Directions: Only one stretch of the data below is needed. Output the lines from the one with "Definition get_stats (s" up to and including the one with "(write_acquire t s)", exactly as they stand.

[Stored data]
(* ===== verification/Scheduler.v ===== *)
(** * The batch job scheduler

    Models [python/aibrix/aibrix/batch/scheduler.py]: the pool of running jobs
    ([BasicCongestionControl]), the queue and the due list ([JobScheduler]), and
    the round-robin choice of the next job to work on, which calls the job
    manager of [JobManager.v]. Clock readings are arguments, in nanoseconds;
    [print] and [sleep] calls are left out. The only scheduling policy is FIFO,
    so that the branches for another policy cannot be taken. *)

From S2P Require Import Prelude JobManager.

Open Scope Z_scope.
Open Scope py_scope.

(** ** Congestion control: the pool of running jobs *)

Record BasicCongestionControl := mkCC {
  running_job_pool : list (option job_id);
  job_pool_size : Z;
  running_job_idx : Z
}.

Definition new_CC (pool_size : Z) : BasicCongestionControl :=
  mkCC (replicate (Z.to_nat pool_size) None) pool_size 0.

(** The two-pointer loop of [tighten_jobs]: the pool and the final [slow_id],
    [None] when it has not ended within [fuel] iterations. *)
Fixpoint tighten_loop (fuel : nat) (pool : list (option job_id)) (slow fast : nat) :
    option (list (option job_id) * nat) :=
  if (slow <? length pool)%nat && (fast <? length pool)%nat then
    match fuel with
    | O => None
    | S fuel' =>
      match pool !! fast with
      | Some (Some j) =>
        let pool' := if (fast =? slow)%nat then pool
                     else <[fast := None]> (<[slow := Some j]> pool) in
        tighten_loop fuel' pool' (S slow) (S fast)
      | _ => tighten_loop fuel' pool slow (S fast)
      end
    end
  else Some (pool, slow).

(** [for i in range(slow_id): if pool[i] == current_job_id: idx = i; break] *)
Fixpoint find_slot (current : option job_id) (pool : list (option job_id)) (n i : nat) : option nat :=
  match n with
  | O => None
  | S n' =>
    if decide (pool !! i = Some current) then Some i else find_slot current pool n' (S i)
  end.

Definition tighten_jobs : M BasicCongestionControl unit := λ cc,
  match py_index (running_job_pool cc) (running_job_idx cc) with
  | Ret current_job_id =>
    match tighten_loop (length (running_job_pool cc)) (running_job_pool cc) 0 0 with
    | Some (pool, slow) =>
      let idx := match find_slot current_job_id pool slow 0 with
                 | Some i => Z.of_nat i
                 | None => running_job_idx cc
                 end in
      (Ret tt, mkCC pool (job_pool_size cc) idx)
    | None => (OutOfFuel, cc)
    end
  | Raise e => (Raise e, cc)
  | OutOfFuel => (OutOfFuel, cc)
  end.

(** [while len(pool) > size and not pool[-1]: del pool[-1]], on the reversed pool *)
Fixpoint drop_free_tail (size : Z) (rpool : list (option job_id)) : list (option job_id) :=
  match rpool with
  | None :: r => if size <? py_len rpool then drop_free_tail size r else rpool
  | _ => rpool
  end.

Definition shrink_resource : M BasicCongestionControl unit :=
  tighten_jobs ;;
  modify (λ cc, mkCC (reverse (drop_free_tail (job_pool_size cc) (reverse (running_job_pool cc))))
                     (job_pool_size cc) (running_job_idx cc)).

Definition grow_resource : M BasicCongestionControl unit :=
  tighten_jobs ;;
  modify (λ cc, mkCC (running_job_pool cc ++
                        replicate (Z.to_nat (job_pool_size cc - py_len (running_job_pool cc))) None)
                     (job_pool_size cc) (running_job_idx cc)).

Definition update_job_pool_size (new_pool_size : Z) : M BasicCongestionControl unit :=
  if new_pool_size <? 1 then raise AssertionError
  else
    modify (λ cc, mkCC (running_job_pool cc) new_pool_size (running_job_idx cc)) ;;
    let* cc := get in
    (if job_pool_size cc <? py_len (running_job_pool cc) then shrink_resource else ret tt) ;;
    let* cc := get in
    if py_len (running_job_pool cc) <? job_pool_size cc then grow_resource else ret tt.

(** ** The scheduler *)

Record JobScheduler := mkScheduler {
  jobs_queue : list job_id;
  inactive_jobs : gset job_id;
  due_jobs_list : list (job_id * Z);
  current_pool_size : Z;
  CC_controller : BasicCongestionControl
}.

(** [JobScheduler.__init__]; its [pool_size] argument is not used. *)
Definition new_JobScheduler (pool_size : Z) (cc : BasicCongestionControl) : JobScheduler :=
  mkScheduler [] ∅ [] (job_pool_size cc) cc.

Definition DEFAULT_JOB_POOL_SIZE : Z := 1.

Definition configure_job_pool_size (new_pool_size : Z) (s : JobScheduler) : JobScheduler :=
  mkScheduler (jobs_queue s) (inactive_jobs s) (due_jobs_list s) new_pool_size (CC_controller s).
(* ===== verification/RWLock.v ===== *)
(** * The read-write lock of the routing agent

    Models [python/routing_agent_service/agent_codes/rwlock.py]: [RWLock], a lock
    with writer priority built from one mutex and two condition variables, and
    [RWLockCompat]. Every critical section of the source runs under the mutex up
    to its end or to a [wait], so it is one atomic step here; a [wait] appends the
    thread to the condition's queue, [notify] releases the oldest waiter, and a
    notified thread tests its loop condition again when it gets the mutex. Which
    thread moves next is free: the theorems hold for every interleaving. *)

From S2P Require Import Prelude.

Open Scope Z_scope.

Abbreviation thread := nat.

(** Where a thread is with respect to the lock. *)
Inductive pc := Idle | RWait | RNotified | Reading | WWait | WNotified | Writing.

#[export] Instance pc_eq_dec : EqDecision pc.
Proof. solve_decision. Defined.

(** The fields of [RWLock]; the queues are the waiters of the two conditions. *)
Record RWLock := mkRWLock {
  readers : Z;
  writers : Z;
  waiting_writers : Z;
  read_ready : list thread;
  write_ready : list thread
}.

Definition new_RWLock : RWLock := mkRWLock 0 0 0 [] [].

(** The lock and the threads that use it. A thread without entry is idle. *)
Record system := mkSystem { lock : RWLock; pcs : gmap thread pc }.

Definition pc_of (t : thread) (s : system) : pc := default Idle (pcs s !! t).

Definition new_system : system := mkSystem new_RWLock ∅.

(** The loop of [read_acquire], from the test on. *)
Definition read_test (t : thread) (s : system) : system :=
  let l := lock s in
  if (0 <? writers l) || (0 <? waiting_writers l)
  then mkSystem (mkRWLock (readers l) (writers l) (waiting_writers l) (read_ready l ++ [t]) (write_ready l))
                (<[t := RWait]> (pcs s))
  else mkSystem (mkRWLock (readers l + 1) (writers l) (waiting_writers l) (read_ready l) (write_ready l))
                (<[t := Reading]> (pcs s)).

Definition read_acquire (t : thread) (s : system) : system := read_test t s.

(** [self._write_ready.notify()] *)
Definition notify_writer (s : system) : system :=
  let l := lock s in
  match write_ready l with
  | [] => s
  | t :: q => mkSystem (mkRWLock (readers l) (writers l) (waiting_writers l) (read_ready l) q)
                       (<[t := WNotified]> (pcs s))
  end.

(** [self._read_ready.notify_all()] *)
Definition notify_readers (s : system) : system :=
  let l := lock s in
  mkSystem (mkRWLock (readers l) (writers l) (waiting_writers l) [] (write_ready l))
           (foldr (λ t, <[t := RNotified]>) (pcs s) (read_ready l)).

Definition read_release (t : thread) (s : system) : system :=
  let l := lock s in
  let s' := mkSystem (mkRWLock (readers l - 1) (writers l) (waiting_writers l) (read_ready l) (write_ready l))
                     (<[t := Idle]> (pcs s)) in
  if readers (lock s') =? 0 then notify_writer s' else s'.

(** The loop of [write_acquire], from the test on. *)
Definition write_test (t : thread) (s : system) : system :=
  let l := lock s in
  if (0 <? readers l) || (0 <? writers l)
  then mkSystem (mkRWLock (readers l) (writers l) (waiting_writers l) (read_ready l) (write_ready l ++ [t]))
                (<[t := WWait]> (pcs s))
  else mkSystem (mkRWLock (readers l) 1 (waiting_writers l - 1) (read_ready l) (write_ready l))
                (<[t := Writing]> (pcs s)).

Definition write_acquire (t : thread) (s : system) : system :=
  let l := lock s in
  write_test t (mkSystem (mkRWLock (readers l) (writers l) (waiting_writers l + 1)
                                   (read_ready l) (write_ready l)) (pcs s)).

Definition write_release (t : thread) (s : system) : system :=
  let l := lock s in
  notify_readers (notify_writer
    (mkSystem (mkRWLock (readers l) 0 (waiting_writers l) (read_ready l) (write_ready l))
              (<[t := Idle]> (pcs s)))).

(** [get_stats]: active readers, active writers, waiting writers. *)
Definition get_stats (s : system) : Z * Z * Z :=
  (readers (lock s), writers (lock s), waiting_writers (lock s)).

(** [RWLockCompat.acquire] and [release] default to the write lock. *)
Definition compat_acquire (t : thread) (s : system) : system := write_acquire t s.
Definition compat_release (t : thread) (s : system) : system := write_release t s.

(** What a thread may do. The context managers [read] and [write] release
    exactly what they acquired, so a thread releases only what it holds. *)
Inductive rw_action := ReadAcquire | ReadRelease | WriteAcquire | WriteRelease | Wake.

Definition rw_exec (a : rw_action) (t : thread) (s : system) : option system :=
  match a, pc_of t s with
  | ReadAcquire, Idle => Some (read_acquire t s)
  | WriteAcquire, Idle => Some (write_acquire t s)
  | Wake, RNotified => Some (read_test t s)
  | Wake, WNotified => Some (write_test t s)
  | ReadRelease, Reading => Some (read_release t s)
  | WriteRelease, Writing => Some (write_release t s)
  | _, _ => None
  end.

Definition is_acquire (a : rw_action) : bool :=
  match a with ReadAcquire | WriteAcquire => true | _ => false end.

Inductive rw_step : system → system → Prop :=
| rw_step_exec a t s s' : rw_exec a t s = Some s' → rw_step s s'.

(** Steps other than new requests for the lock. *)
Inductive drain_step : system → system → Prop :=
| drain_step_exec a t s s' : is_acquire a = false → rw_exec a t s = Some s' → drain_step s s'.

Result for this exercise:
Definition get_stats (s : system) : Z * Z * Z :=
  (readers (lock s), writers (lock s), waiting_writers (lock s)).

(** [RWLockCompat.acquire] and [release] default to the write lock. *)
Definition compat_acquire (t : thread) (s : system) : system := write_acquire t s.
Definition compat_release (t : thread) (s : system) : system := write_release t s.

(** What a thread may do. The context managers [read] and [write] release
    exactly what they acquired, so a thread releases only what it holds. *)
Inductive rw_action := ReadAcquire | ReadRelease | WriteAcquire | WriteRelease | Wake.

Definition rw_exec (a : rw_action) (t : thread) (s : system) : option system :=
  match a, pc_of t s with
  | ReadAcquire, Idle => Some (read_acquire t s)
  | WriteAcquire, Idle => Some (write_acquire t s)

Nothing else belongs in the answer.